The federation is most familiar for its participation in Alaska's roadkill salvage program, where volunteers in 13 winch-equipped flatbed trucks are dispatched to the site of collisions to retrieve moose carcasses and deliver them to designated charities. Before Alaska Moose Federation's involvement, charity recipients would handle the retrieval and were called out in all manner of cold, dark conditions to butcher and remove carcasses from the side of the road as traffic whizzing past and law enforcement officers tried to maintain safety.

The salvage program started in 2011 in Anchorage and the Matanuska-Susitna Borough. It expanded to the Kenai Peninsula and was slated for Fairbanks, but the Legislature nixed the federation's request for $2.2 million in continued support in 2013. That forced to organization to scale back its efforts the following winter, though private and corporate donations put salvage trucks back in operation in some areas.

Some $574,000 in grant money from the state purchased the trucks that got the program rolling in 2011. The moose federation's funding request to the Legislature estimated it would cost $22,000 to purchase and modify each truck, as well as $67,000 a year to fuel and $25,000 to insure the fleet.

Alaska Moose Federation also operates conservation projects, aiming to improve moose habitat by cutting down mature trees to encourage new growth for browse and creating winter trails that lead moose away from roadways.
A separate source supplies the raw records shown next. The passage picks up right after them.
(* ===== verification/V1AdapterProps.v ===== *)
(** * The compression adapter: an example

    The properties of [V1AdapterThms] at work, with the quantizer and the codec
    of [V1ManagerProps]: a configuration with a fused transformer, and a
    controller that selects a profile for which the consumer builds a manager. *)

From S2P Require Import Prelude PyData Wire WireThms BitPack TensorOps V1Manager V1ManagerThms V1Codec V1CodecThms V1ManagerProps Controller ControllerThms V1Adapter V1AdapterThms.

#[local] Existing Instance ex_dtypes.
#[local] Existing Instance ex_backends.
#[local] Existing Instance ex_lossless.
#[local] Existing Instance ex_codecs.
#[local] Existing Instance ex_stages.
#[local] Existing Instance ex_casts.
#[local] Existing Instance ex_out.
#[local] Existing Instance tensor_ok_dec.

(** A pipeline whose transformer goes into the quantizer *)
Definition ex_cfg : meta_dict :=
  [(KStr "pipeline", OList [OStr "transformer"; OStr "quantizer"; OStr "codec"]);
   (KStr "transformer_config", ODict [(KStr "seed", OInt 5)]);
   (KStr "quantizer_config", ODict [(KStr "impl", OStr "tilelang_fused")]);
   (KStr "codec_config", ODict [(KStr "codec_type", OStr "bitpack"); (KStr "bitpack_bits", OInt 3)])].

Definition ex_built : manager := match build_manager 0 1 ex_cfg with Ok m => m | Err _ => ex_new end.

Lemma built_as_used_witness :
  quantizer_config (config ex_built) =
    Some [(KStr "impl", OStr "tilelang_fused"); (KStr "base_seed", OInt 5); (KStr "tp_rank", OInt 0); (KStr "tensor_parallel_size", OInt 1)] ∧
  make_config 0 1 ex_cfg = Ok (config ex_built) ∧
  (in_pipeline (config ex_built) "transformer" = true → is_Some (transformer ex_built)) ∧
  (in_pipeline (config ex_built) "quantizer" = true → is_Some (quantizer ex_built)) ∧
  (in_pipeline (config ex_built) "codec" = true → is_Some (codec ex_built)).
Proof. split; [reflexivity|]. apply (built_as_used 0 1 ex_cfg ex_built). reflexivity. Defined.

(** A profile of the library, and two adapters that know nothing of each
    other. *)
Definition ex_profile_cfg : meta_dict :=
  [(KStr "pipeline", OList [OStr "quantizer"; OStr "codec"]);
   (KStr "quantizer_config", ODict [(KStr "impl", OStr "tilelang_fused")]);
   (KStr "codec_config", ODict [(KStr "codec_type", OStr "bitpack"); (KStr "bitpack_bits", OInt 3)])].

Definition ex_profile : Profile := mkProfile "bp3" (ODict ex_profile_cfg) (F.of_Z 4) (F.of_Z 1000) None (F.make 3 (-2)).

Definition ex_profiles : ProfileLibrary :=
  match new_library [mkBucket 7 (F.make 1 (-1), F.one) [mkInterval 3 (F.zero, F.one) ["bp3"%string] None] [ex_profile]] with
  | Ok l => l | Err _ => mkLibrary [] [] end.

Definition ex_service : meta_dict := [(KStr "bandwidth_mbps", OInt 100); (KStr "accuracy_requirement", OFloat (F.make 3 (-2)))].

Definition ex_producer : adapter := mkAdapter (Controlled (new_controller ex_profiles F.zero (F.make 1 (-2))) ex_service) [] [].
Definition ex_consumer : adapter := mkAdapter (Controlled (new_controller (mkLibrary [] []) F.zero F.zero) []) [] [].

Definition ex_draws : draws := mkDraws (F.make 1 (-1)) 0 (F.of_Z 10) (F.of_Z 11).

Definition ex_selection := select_for (λ _, None) (new_controller ex_profiles F.zero (F.make 1 (-2))) ex_service ex_x6 ex_draws.

Lemma ex_manager a : manager_cache a = [] → get_cached_manager 0 1 (λ _, ""%string) ex_profile_cfg a = Ok (put_back (λ _, ""%string) ex_profile_cfg ex_new ex_config a, (ex_new, ex_config)).
Proof. destruct a as [? ? c]. simpl. intros ->. reflexivity. Qed.

Lemma ex_x_ok : tensor_ok ex_x.
Proof. refine (bool_decide_unpack _ _). vm_compute. exact I. Qed.

Lemma controlled_transfer_transparent_witness :
  ∃ ap' c w c' ac',
    compress None "cuda:0" ex_error 3 1 0 1 (λ _, ""%string) (λ _, None) ex_x "r1" ex_draws ex_producer = (ap', Ok (Some c)) ∧
    build_wire c 8 = Ok w ∧ restore_from_wire (λ _, ""%string) w = Ok c' ∧
    decompress 3 1 0 1 (λ _, ""%string) c' ex_consumer =
      (ac', Ok (Some (mkTensor (shape ex_x) (dtype ex_x) (concat (data <$> ex_restored))))) ∧
    a_mode ac' = a_mode ex_consumer.
Proof.
  eapply (controlled_transfer_transparent None "cuda:0" ex_error 3 1 0 1 (λ _, ""%string) (λ _, None) (λ _, ""%string) 8 ex_producer ex_consumer
    _ _ _ _ ex_service (new_controller (mkLibrary [] []) F.zero F.zero) [] ex_x ex_x6 "r1" ex_draws ex_profile _ ex_profile_cfg ex_config ex_new ex_new ex_new ex_new "uint8" ex_restored).
  - reflexivity.
  - reflexivity.
  - exact ex_x_ok.
  - reflexivity.
  - vm_compute. reflexivity.
  - reflexivity.
  - reflexivity.
  - by apply ex_manager.
  - by apply ex_manager.
  - exact ex_updated.
  - exact ex_updated.
  - reflexivity.
  - vm_compute. discriminate.
  - exact ex_compressible.
  - intros i t y p _. apply ex_params.
  - vm_compute. reflexivity.
  - lia.
Defined.
(** Every section of the tokens, quantized and dequantized *)
Definition requantized (x : LayerPartLayout) (rows : list token) : list token :=
  glue (length rows) ((λ sec, decoded x sec (section_of sec rows)) <$> sections x).

Lemma dequantize_section_spec s x n sec rows R U :
  part_fits P chunk_blocks x → section_fits x sec → Z.of_nat n ≤ chunk_blocks * blocks_per_logical P → length rows = (n * T x)%nat →
  zlen (arena_a s) = arena_bytes lay → dims3 (n * T x) (H x) (D x) R → dims3 (n * T x) (H x) (D x) U →
  holds16 (arena_a s) (off_a x) (flat3 R) → holds (arena_b s) (u8_start P x) (flat3 U) → section_stored x sec rows U (aux s) →
  ∃ a, dequantize_section P x (Z.of_nat n) (Z.of_nat (n * T x)) s sec = Ok (with_a a s) ∧ changes [win_a x] (arena_a s) a ∧
    holds16 a (off_a x) (flat3 (update_rows (head_start sec) (decoded x sec (section_of sec rows)) R)) ∧
    dims3 (n * T x) (num (head_count sec)) (D x) (decoded x sec (section_of sec rows)).
Proof.
  intros Hx Hs Hn Hl Ha HR HU Hra Hrb (HsU & Hm & Hsc). destruct Hs as [Hh Haux]. pose proof (pf_size _ _ x Hx) as Hps. pose proof (pf_heads _ _ x Hx) as Hph.
  destruct (raw_fits P chunk_blocks x n Hx Hn) as (Hfit & Hga & Hgb & Hgu & Hgt).
  assert (Hz : zlen (section_of sec rows) = Z.of_nat (n * T x)) by (unfold zlen, section_of; by rewrite length_fmap, Hl).
  assert (HzU : zlen (section_of sec U) = Z.of_nat (n * T x)) by (unfold zlen, section_of; rewrite length_fmap; f_equal; apply HU).
  assert (Hd : dims3 (n * T x) (num (head_count sec)) (D x) (decoded x sec (section_of sec rows))).
  { apply broadcast_dims. rewrite <- HsU. apply (narrow_dims _ (H x)); lia || done. }
  assert (HR' : dims3 (n * T x) (H x) (D x) (update_rows (head_start sec) (decoded x sec (section_of sec rows)) R)) by (apply (update_dims _ _ _ _ (head_count sec)); lia || done).
  assert (Hzm : zlen (minima x sec (section_of sec rows)) = aux_numel (axis sec) (head_count sec) (part_head_size x) (Z.of_nat (n * T x))) by (unfold minima; rewrite reduce_length, Hz by lia; done).
  assert (Hzs : zlen (scales x sec (section_of sec rows)) = aux_numel (axis sec) (head_count sec) (part_head_size x) (Z.of_nat (n * T x))).
  { unfold scales. rewrite inverse_scales_length by (rewrite Hzm, reduce_length, Hz by lia; done). exact Hzm. }
  unfold dequantize_section. rewrite (u8_rows_holds s x n U) by done. cbn [rbind].
  replace (valid_rows U (Z.of_nat (n * T x))) with U by (replace (Z.of_nat (n * T x)) with (zlen U) by (unfold zlen; f_equal; apply HU); by rewrite valid_rows_all).
  fold (section_of sec U). rewrite HzU. rewrite (read16_holds _ _ _ _ Hm) by (by rewrite Hzm). cbn [rbind]. rewrite (read16_holds _ _ _ _ Hsc) by (by rewrite Hzs). cbn [rbind].
  rewrite (canonical_rows_holds s x n R) by done. cbn [rbind]. rewrite HsU. fold (decoded x sec (section_of sec rows)).
  destruct (write16_ok (arena_a s) (off_a x) (flat3 (update_rows (head_start sec) (decoded x sec (section_of sec rows)) R))) as (a & -> & Hha & Hca);
    [lia|rewrite (zlen_rows P chunk_blocks x n) by done; lia|]. exists a. cbn [rbind]. split; [done|]. split; [|done].
  rewrite (zlen_rows P chunk_blocks x n) in Hca by done. eapply changes_within; [|exact Hca]. intros w ->%list_elem_of_singleton. right. exists (win_a x). simpl. split; [set_solver|lia].
Qed.
(* ===== verification/RtTailThms.v ===== *)
(** * Raw tails and whole chunks

    The tokens of an incomplete last block go as they are: what is packed is,
    per physical block, the tokens in use of every head, and what the consumer
    puts into its block is those tokens and zeros behind them. With the body of
    [RtBodyThms] this gives a chunk: the indices of all groups in their rows, the
    loops over the parts of a chunk on both sides, and the chunk as a whole. *)

From S2P Require Import Prelude PyData RtConfig RtLayout Buffers RtPipeline RtPipelineOps RtPipelineThms RtQuantThms RtBodyThms.

Lemma concat_replicate {A} n m (x : A) : concat (replicate n (replicate m x)) = replicate (n * m) x.
Proof. induction n as [|n IH]; [done|]. simpl. by rewrite IH, replicate_add. Qed.

Lemma flat3_replicate {A} a b c (x : A) : flat3 (replicate a (replicate b (replicate c x))) = replicate (a * (b * c)) x.
Proof. unfold flat3. rewrite fmap_replicate, concat_replicate. apply concat_replicate. Qed.

Lemma flat4_replicate {A} a b c d (x : A) : flat4 (replicate a (replicate b (replicate c (replicate d x)))) = replicate (a * (b * (c * d))) x.
Proof. unfold flat4. rewrite fmap_replicate, flat3_replicate. apply concat_replicate. Qed.

Lemma dims4_replicate {A} a b c d (x : A) : dims4 a b c d (replicate a (replicate b (replicate c (replicate d x)))).
Proof.
  split; [apply length_replicate|]. apply Forall_replicate. split; [apply length_replicate|]. apply Forall_replicate. split; [apply length_replicate|].
  apply Forall_replicate, length_replicate.
Qed.

Lemma insert_middle {A} (l : list A) x y r : <[length l := y]> (l ++ x :: r) = (l ++ [y]) ++ r.
Proof. rewrite insert_app_r_alt by lia. rewrite Nat.sub_diag. simpl. by rewrite <- app_assoc. Qed.

Section tails.
Context `{B : !Bf16, F : !FusedLaw} (P : CompressionPipeline) (chunk_blocks : Z).

#[local] Notation lay := (p_layout P).
#[local] Notation bpl := (blocks_per_logical P).
#[local] Notation H x := (num (num_heads x)).
#[local] Notation T x := (num (kernel_tokens P x)).
#[local] Notation D x := (num (part_head_size x)).

(** The numbers of the first [rem] tokens *)
Fixpoint tail_elems (x : LayerPartLayout) (blocks : list block) (rem : Z) : vec :=
  match blocks with
  | [] => []
  | b :: blocks =>
      let c := tail_count P x rem in
      if c <=? 0 then [] else flat3 ((take (num c) : list vec → list vec) <$> (b : list (list vec))) ++ tail_elems x blocks (rem - c)
  end.

Definition zero_token (x : LayerPartLayout) : vec := replicate (D x) (0, 0).

(** The tokens in use, and zeros *)
Fixpoint restored_tail (x : LayerPartLayout) (blocks : list block) (rem : Z) : list block :=
  match blocks with
  | [] => []
  | b :: blocks =>
      let c := tail_count P x rem in
      ((λ h : list vec, take (num c) h ++ replicate (T x - num c) (zero_token x)) <$> (b : list (list vec))) :: restored_tail x blocks (rem - Z.max 0 c)
  end.

Lemma take_dims x (b : block) c :
  part_fits P chunk_blocks x → dims3 (H x) (T x) (D x) b → 0 ≤ c ≤ kernel_tokens P x → dims3 (H x) (num c) (D x) ((take (num c) : list vec → list vec) <$> b).
Proof.
  intros Hx [Hl Hf] Hc. split; [by rewrite length_fmap|]. apply Forall_fmap. eapply Forall_impl; [exact Hf|]. intros h [Hh Hd]. simpl.
  split; [rewrite length_take; lia|by apply Forall_take].
Qed.

Lemma tail_elems_length x blocks rem :
  part_fits P chunk_blocks x → Forall (dims3 (H x) (T x) (D x)) blocks → 0 ≤ rem ≤ zlen blocks * kernel_tokens P x →
  zlen (tail_elems x blocks rem) = rem * num_heads x * part_head_size x.
Proof.
  intros Hx Hb. destruct (kernel_tokens_pos P _ x Hx) as [Hk _]. pose proof (pf_heads _ _ x Hx) as Hh. pose proof (pf_size _ _ x Hx) as Hd.
  revert rem. induction Hb as [|b blocks Hbd _ IH]; intros rem Hr.
  - unfold zlen in *. simpl in *. nia.
  - cbn [tail_elems]. unfold tail_count in *. case_bool; zbool.
    + assert (rem = 0) by lia. subst rem. unfold zlen. simpl. lia.
    + assert (Hc : 0 ≤ rem `min` kernel_tokens P x ≤ kernel_tokens P x) by lia. pose proof (take_dims x b _ Hx Hbd Hc) as Htd.
      unfold zlen at 1. rewrite length_app, Nat2Z.inj_add, (length_flat3 _ _ _ _ Htd). fold (zlen (tail_elems x blocks (rem - rem `min` kernel_tokens P x))).
      rewrite IH by (unfold zlen in *; simpl in *; nia). rewrite !Nat2Z.inj_mul, !Z2Nat.id by lia. ring.
Qed.

Lemma tail_elems_0 x blocks : part_fits P chunk_blocks x → tail_elems x blocks 0 = [].
Proof. intros Hx. destruct (kernel_tokens_pos P _ x Hx) as [Hk _]. destruct blocks; [done|]. cbn [tail_elems]. unfold tail_count. rewrite Z.min_l by lia. done. Qed.
(** Block [j] of a restored tail *)
Lemma restored_lookup x blocks : ∀ rem j b, 0 < kernel_tokens P x → blocks !! j = Some b →
  let c := Z.min (rem - Z.of_nat j * kernel_tokens P x) (kernel_tokens P x) in
  restored_tail P x blocks rem !! j = Some ((λ h : list vec, take (num c) h ++ replicate (T x - num c) (zero_token x)) <$> (b : list (list vec))).
Proof.
  induction blocks as [|b0 blocks IH]; intros rem j b Hk Hj; [done|]. cbn [restored_tail]. destruct j as [|j]; cbn [lookup list_lookup] in *.
  - injection Hj as ->. unfold tail_count. do 2 f_equal. rewrite Z.mul_0_l, Z.sub_0_r. done.
  - rewrite (IH _ _ b) by done. cbn zeta. do 2 f_equal. unfold tail_count.
    destruct (decide (rem ≤ kernel_tokens P x)).
    + destruct (decide (0 ≤ rem)); (replace (num (Z.min (rem - Z.max 0 (Z.min rem (kernel_tokens P x)) - Z.of_nat j * kernel_tokens P x) (kernel_tokens P x))) with 0%nat by nia);
        (replace (num (Z.min (rem - Z.of_nat (S j) * kernel_tokens P x) (kernel_tokens P x))) with 0%nat by nia); done.
    + replace (rem - Z.max 0 (Z.min rem (kernel_tokens P x)) - Z.of_nat j * kernel_tokens P x) with (rem - Z.of_nat (S j) * kernel_tokens P x) by nia. done.
Qed.

(** The blocks of a side: the body's, and the ones of the last block *)
Lemma side_blocks C x c ids valid : part_fits P chunk_blocks x → part_side P chunk_blocks C x c ids valid →
  zlen ids = body_blocks P x valid + (if valid mod part_block_size x =? 0 then 0 else bpl) ∧ 0 ≤ body_blocks P x valid ∧
  body_blocks P x valid * kernel_tokens P x = valid - valid mod part_block_size x.
Proof.
  intros Hx [_ _ _ Hv Hc Hk]. destruct (kernel_tokens_pos P _ x Hx) as [Hkt Hkb]. pose proof (pf_bpl _ _ x Hx) as Hb. destruct (pf_block _ _ x Hx) as [Hbs _].
  rewrite Hc. unfold body_blocks, body_tokens, block_count. set (bs := part_block_size x) in *.
  pose proof (Z.div_mod valid bs ltac:(lia)) as Hd. pose proof (Z.mod_pos_bound valid bs Hbs) as Hm. set (q := valid / bs) in *. set (r := valid mod bs) in *.
  assert (Hq : (valid - r) / bs = q) by (rewrite Hd; replace (bs * q + r - r) with (q * bs) by lia; apply Z.div_mul; lia). rewrite Hq.
  assert (0 ≤ q) by (unfold q; apply Z.div_pos; lia). split_and!; [|nia|nia].
  case_bool; zbool; replace (valid + bs - 1) with (r + bs - 1 + q * bs) by lia; rewrite Z.div_add by lia.
  - replace (r + bs - 1) with (bs - 1) by lia. rewrite Z.div_small by lia. lia.
  - replace (r + bs - 1) with (r - 1 + 1 * bs) by lia. rewrite Z.div_add, Z.div_small by lia. lia.
Qed.

Lemma placed_elsewhere {X} (ids : list Z) (src dst : list X) (k : Z) : Forall (λ i, 0 ≤ i) ids → 0 ≤ k → k ∉ ids → placed ids src dst !! num k = dst !! num k.
Proof.
  intros Hf Hk Hn. apply placed_out. intros i Hi E. apply Hn. apply (proj1 (Forall_forall _ _) Hf) in Hi as Hi0. replace k with i by lia. done.
Qed.

Lemma range_nonneg {X} (c : list X) ids : in_range c ids → Forall (λ i, 0 ≤ i) ids.
Proof. intros Hr. eapply Forall_impl; [exact Hr|]. simpl. lia. Qed.
(** Not every terminating call returns.  When the caller stands at the
    [join] of l.161 for a worker that is inside [cv_.wait], and nobody
    else is inside a member function, the call never returns unless the
    wait ends spuriously or another call is started: whatever the threads
    do, the caller stays at the [join] and the worker stays in its wait,
    both unable to move.  [terminate_] is set and [notify_all] is issued
    without the mutex (l.157-158), so a worker can enter its wait after
    both. *)
Theorem join_waits_forever (s : State) (c k : nat)
    (tr : list label) (s' : State) :
  callers s !! c = Some (D_Join k) →
  workers_ s !! k = Some asleep →
  others_idle c s →
  Forall (λ l, continues l = true) tr →
  run tr s = Ok s' →
  callers s' !! c = Some (D_Join k) ∧
  workers_ s' !! k = Some asleep ∧
  (∀ pick, step (LClient c pick) s' = Blocked) ∧
  step (LWorker k) s' = Blocked.
Proof.
  intros Hc Hw HO HQ Hrun.
  assert (joining_sleeper c k s') as (Hc' & Hw' & _).
  { eapply (run_preserves (λ l, continues l = true) (joining_sleeper c k));
      [|exact HQ| |exact Hrun]; [|done].
    intros l x y Hl HJ Hstep. by eapply joining_sleeper_step. }
  split_and!; try done.
  - intros pick. simpl. unfold client_step. rewrite Hc'. simpl. by rewrite Hw'.
  - simpl. unfold worker_step. by rewrite Hw'.
Qed.

Lemma join_waits_forever_witness :
  reachable 2 None 1 sleeper_joined ∧
  terminate_ sleeper_joined = true ∧
  callers (after second_falls_asleep sleeper_joined) !! 0 = Some (D_Join 0) ∧
  workers_ (after second_falls_asleep sleeper_joined) = [asleep; asleep] ∧
  (∀ pick, step (LClient 0 pick) (after second_falls_asleep sleeper_joined)
           = Blocked) ∧
  step (LWorker 0) (after second_falls_asleep sleeper_joined) = Blocked.
Proof.
  split; [apply reachable_after; vm_compute; reflexivity|].
  split; [reflexivity|].
  destruct (join_waits_forever sleeper_joined 0 0 second_falls_asleep
              (after second_falls_asleep sleeper_joined))
    as (Hc & _ & Hb1 & Hb2).
  - reflexivity.
  - reflexivity.
  - intros [|c'] pc Hl Hne; [done|]. vm_compute in Hl. discriminate.
  - repeat constructor.
  - apply run_after. vm_compute. reflexivity.
  - split; [exact Hc|]. split; [reflexivity|]. split; [exact Hb1|exact Hb2].
Defined.

Lemma joining_sleeper_run c k tr s s' :
  Forall (λ l, continues l = true) tr → joining_sleeper c k s →
  run tr s = Ok s' → joining_sleeper c k s'.
Proof.
  intros HQ HJ Hrun.
  eapply (run_preserves (λ l, continues l = true) (joining_sleeper c k));
    [|exact HQ|exact HJ|exact Hrun].
  intros l x y Hl HJx Hstep. by eapply joining_sleeper_step.
Qed.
"As an organization we're trying to do more than just pick up dead moose off broken cars and hurt people," Olson said. "That's reactive. We're trying to be more proactive getting these moose back where they belong."

He cites Department of Transportation figures that say vehicle-moose collisions in the winter of 2011-12 resulted in $35 million in vehicle damage and personal injury statewide.

An earlier 2006 report by the Anchorage and Alaska Soil and Water Conservation Districts estimated the cost from moose-vehicle collisions in an average year to be about $13.9 million. But moose collisions in a deep-snow winter, like that of 2011-12, can soar, topping 600.

"So if somebody says, 'Well, this is a waste of money,' I think hitting a moose is a waste of money, and the loss of the resource," Olson said.

Interfering with nature

Moose in Alaska hold a special caveat in wildlife management. A law passed in 2004 directs the Department of Fish and Game, whenever possible, to relocate nuisance moose to suitable habitat away from civilization rather than destroying the animals. And in 2009, Gov. Sarah Palin ordered further protection of the creatures by instituting a policy that directs the Alaska Department of Fish and Game's Division of Wildlife Conservation to rescue orphaned moose calves too young to survive on their own if they are found near roads or communities.

Olson and moose federation supporters were huge proponents of the change.

"Most modern wildlife biologists believe you should not interfere with nature, period," said Bob Hutchison, a retired veterinarian who, along with his wife, Dianne, served as volunteer vets with the moose federation for about four years. "Most do not believe in predator control, stock introduction -- you name it. Alaska in its constitution says, 'Managing wildlife for abundance and to provide for food and resources for the citizens of Alaska.' "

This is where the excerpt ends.